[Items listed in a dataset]

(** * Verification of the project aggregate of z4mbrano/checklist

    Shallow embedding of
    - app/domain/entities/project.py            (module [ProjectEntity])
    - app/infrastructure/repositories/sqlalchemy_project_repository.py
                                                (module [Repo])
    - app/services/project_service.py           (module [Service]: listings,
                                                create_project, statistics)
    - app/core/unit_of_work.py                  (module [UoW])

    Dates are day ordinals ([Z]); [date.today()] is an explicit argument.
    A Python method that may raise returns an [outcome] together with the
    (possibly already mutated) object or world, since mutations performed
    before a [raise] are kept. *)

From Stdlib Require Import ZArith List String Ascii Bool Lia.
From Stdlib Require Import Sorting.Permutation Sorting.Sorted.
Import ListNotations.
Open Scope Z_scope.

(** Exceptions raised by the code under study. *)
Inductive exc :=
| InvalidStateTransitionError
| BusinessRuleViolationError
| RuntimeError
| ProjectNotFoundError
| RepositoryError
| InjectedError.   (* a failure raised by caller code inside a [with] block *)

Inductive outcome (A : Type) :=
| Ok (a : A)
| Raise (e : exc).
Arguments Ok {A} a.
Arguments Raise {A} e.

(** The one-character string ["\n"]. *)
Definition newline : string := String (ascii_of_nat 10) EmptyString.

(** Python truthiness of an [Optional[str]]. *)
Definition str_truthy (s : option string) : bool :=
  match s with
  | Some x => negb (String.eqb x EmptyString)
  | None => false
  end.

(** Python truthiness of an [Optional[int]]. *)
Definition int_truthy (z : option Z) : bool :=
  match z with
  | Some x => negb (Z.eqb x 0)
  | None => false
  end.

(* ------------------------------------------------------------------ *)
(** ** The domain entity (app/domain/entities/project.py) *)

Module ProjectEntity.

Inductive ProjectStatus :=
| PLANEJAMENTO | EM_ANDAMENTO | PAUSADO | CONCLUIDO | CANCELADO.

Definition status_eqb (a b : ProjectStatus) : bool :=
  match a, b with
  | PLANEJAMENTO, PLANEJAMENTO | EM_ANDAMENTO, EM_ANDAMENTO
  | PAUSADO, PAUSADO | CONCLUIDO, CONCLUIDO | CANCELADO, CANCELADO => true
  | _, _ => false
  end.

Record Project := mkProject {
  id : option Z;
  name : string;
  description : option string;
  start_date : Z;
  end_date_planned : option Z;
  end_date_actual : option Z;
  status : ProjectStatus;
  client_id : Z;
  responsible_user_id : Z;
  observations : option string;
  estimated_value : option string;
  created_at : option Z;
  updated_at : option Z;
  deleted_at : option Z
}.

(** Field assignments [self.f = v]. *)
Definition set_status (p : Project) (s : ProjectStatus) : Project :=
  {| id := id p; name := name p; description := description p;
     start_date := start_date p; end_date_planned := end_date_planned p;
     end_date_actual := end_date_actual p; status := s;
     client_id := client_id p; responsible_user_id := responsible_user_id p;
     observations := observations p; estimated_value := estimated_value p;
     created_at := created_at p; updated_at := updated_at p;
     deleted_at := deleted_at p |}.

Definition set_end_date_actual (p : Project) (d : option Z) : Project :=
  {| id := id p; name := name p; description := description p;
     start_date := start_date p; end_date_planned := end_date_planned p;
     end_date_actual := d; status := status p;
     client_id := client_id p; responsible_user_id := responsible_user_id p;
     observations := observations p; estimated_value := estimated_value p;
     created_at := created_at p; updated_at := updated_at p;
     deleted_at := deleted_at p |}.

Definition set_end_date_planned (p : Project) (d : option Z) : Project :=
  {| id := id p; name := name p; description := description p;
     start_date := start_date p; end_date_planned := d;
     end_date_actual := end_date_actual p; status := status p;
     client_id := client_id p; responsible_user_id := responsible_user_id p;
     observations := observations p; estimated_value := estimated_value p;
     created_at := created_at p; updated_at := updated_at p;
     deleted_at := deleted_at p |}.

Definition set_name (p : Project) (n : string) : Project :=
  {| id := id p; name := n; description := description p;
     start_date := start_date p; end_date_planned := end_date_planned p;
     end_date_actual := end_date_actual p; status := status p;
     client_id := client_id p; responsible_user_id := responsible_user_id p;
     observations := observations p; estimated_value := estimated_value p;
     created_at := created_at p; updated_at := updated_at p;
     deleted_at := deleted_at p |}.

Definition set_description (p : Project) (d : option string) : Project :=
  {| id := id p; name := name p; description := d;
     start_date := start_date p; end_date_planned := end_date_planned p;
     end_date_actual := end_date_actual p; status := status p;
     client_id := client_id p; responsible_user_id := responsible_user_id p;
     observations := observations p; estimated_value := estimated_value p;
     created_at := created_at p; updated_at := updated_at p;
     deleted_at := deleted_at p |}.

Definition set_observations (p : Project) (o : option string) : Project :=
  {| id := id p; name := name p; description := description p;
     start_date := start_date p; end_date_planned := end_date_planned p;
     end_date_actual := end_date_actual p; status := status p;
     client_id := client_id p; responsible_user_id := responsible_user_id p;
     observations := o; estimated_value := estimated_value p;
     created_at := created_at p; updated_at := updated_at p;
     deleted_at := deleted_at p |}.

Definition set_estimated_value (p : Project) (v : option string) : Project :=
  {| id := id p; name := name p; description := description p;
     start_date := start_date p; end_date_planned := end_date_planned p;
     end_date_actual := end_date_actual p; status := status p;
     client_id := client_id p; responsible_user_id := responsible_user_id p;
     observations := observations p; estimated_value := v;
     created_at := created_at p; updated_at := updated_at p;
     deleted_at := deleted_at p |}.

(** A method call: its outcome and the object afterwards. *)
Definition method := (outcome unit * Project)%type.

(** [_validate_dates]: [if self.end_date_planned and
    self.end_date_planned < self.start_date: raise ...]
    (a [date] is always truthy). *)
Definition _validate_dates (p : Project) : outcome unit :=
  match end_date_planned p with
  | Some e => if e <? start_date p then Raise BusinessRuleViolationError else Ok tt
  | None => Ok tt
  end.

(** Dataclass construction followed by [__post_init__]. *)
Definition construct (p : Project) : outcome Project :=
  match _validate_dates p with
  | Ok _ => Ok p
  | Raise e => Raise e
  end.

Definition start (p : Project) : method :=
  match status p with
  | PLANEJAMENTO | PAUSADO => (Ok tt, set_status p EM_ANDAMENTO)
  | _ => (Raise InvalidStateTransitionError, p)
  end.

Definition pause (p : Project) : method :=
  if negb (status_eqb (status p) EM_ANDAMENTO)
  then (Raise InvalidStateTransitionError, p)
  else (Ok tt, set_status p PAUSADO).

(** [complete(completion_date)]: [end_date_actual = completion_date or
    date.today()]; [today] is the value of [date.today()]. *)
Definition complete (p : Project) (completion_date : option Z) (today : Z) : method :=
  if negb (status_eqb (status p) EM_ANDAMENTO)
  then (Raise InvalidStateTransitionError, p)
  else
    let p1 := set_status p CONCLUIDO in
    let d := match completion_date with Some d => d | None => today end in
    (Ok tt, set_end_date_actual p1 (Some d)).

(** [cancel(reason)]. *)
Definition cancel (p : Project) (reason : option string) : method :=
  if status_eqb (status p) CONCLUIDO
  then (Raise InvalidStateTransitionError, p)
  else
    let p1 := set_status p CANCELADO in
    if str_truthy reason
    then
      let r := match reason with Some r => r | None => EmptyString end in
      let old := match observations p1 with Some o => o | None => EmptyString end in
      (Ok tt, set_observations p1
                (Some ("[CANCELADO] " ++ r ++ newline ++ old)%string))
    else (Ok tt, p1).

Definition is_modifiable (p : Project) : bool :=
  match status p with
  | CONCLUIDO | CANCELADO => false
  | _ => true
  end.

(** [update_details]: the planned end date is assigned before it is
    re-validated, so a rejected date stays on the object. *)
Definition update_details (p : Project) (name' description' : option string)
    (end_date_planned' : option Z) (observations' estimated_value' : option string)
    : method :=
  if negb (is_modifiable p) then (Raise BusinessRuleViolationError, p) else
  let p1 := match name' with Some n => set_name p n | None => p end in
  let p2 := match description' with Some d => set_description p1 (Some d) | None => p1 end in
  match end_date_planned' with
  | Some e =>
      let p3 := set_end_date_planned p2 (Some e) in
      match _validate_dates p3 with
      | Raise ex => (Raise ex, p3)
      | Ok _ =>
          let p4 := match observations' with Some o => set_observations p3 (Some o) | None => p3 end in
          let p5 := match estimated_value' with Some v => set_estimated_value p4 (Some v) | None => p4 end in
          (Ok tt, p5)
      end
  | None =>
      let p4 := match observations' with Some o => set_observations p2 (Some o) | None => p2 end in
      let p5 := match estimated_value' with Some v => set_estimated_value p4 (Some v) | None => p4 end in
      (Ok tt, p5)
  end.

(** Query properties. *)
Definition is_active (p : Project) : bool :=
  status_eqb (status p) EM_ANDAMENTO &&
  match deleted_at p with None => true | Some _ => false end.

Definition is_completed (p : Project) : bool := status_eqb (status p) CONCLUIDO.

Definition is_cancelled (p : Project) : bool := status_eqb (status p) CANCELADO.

* * *

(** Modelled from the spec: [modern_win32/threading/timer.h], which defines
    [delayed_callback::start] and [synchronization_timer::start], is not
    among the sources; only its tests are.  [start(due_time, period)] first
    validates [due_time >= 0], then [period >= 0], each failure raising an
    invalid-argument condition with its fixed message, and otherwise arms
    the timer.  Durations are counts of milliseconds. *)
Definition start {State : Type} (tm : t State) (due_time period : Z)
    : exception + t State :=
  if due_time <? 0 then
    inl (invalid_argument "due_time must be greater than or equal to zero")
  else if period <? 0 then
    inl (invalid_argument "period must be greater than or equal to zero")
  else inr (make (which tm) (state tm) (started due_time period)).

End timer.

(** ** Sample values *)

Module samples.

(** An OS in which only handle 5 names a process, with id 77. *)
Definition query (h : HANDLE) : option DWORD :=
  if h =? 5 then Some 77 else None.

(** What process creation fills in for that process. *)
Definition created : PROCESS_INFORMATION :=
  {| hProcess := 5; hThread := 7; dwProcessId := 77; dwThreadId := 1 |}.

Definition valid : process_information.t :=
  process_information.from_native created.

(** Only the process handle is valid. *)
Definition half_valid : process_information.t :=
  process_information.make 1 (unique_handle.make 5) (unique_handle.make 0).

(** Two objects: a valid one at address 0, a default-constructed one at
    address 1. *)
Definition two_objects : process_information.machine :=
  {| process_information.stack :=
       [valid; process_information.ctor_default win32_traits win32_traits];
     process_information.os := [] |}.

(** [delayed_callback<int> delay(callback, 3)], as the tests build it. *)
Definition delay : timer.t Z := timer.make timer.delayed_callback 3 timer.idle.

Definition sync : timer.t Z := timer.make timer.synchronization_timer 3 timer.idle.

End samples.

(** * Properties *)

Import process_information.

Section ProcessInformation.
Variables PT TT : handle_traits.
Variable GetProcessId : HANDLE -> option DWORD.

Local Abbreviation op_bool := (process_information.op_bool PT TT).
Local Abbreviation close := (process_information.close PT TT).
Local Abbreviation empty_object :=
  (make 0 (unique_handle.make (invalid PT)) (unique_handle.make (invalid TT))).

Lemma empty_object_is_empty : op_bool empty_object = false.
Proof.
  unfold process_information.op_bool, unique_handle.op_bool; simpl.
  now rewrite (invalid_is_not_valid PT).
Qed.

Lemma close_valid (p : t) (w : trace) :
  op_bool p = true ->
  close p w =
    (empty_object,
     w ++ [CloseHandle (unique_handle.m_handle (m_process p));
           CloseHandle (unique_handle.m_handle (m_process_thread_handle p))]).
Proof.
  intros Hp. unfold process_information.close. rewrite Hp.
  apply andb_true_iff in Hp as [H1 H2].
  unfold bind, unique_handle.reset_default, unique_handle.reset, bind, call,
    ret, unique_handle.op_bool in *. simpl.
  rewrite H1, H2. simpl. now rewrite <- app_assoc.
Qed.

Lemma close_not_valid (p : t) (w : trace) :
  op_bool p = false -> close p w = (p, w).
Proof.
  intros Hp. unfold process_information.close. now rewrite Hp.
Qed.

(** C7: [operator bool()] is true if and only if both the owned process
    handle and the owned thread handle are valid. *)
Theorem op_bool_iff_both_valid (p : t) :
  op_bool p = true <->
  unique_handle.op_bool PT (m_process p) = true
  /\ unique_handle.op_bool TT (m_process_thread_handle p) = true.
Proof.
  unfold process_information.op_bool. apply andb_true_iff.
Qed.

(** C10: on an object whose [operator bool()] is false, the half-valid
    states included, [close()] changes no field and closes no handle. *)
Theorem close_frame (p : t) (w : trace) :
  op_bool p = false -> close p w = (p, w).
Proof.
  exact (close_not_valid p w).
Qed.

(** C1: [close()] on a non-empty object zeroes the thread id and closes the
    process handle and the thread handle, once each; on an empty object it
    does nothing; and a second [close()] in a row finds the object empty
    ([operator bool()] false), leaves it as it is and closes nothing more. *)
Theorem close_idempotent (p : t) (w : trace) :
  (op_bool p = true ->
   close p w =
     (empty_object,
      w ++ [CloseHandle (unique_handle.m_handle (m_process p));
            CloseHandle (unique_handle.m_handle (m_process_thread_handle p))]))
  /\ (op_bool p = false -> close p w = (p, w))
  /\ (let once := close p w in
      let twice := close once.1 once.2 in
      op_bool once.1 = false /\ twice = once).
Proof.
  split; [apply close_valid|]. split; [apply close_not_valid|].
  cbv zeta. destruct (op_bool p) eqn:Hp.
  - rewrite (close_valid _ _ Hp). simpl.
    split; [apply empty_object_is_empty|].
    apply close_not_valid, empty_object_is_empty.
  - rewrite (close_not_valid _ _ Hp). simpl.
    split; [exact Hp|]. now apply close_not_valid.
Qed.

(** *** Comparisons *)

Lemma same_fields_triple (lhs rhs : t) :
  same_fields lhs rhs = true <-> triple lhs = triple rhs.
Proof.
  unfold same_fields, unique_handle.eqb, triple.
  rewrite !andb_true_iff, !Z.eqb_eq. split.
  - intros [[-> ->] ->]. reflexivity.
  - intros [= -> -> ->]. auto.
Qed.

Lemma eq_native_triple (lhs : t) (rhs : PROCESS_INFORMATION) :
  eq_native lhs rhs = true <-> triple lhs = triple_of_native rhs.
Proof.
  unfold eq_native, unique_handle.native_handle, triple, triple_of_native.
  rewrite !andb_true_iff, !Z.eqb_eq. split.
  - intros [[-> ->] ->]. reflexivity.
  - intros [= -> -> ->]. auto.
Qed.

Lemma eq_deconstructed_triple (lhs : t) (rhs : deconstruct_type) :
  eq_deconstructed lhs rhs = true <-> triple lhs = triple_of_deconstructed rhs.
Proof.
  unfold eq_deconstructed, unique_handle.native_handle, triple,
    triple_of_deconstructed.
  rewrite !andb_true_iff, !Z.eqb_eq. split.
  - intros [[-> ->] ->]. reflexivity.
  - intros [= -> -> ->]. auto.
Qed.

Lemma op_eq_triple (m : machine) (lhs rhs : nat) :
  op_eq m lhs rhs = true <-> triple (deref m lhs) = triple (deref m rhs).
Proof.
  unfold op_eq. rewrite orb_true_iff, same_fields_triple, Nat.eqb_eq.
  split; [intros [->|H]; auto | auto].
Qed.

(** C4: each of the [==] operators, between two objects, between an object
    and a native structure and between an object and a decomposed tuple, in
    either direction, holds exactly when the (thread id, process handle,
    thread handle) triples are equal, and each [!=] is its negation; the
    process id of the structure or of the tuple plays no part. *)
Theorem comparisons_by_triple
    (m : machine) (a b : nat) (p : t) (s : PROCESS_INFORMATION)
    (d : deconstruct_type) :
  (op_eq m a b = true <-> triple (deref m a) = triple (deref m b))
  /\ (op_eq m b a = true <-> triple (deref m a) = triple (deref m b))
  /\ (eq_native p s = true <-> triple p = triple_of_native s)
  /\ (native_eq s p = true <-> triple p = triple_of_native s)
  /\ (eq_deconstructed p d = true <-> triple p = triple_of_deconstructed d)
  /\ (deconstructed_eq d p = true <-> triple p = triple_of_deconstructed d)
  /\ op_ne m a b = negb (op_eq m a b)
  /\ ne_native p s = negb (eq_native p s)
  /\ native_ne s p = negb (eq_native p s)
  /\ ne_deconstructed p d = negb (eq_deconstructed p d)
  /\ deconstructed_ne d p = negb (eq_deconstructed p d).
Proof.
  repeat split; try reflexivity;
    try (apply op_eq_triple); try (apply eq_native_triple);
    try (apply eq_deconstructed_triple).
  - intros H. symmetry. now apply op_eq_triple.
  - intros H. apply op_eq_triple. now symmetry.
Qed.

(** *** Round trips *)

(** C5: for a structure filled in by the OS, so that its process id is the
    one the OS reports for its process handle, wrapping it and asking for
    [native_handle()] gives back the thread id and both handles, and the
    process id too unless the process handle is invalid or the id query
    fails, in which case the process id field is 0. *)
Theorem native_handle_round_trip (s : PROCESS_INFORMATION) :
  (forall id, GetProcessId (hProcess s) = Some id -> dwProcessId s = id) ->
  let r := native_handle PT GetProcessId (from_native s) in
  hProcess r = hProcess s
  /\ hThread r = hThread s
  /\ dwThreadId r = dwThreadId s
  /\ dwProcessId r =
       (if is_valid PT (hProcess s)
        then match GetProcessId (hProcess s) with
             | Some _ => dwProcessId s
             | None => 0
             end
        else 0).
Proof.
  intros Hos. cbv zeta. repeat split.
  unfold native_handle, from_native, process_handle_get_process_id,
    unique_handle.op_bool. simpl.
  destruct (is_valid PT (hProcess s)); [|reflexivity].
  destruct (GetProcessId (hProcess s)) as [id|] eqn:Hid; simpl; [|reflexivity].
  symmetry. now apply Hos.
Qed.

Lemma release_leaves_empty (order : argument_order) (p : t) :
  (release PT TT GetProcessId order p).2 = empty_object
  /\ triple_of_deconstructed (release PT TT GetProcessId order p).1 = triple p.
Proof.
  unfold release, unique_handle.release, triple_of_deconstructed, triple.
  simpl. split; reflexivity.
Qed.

* [BRIEF]:
Retype the portion of the data above that starts on the line with "Definition update_details (p" and finishes on the line with "let p1 := match", including both of those lines.

* [RESPONSE BOX]:
Definition update_details (p : Project) (name' description' : option string)
    (end_date_planned' : option Z) (observations' estimated_value' : option string)
    : method :=
  if negb (is_modifiable p) then (Raise BusinessRuleViolationError, p) else
  let p1 := match name' with Some n => set_name p n | None => p end in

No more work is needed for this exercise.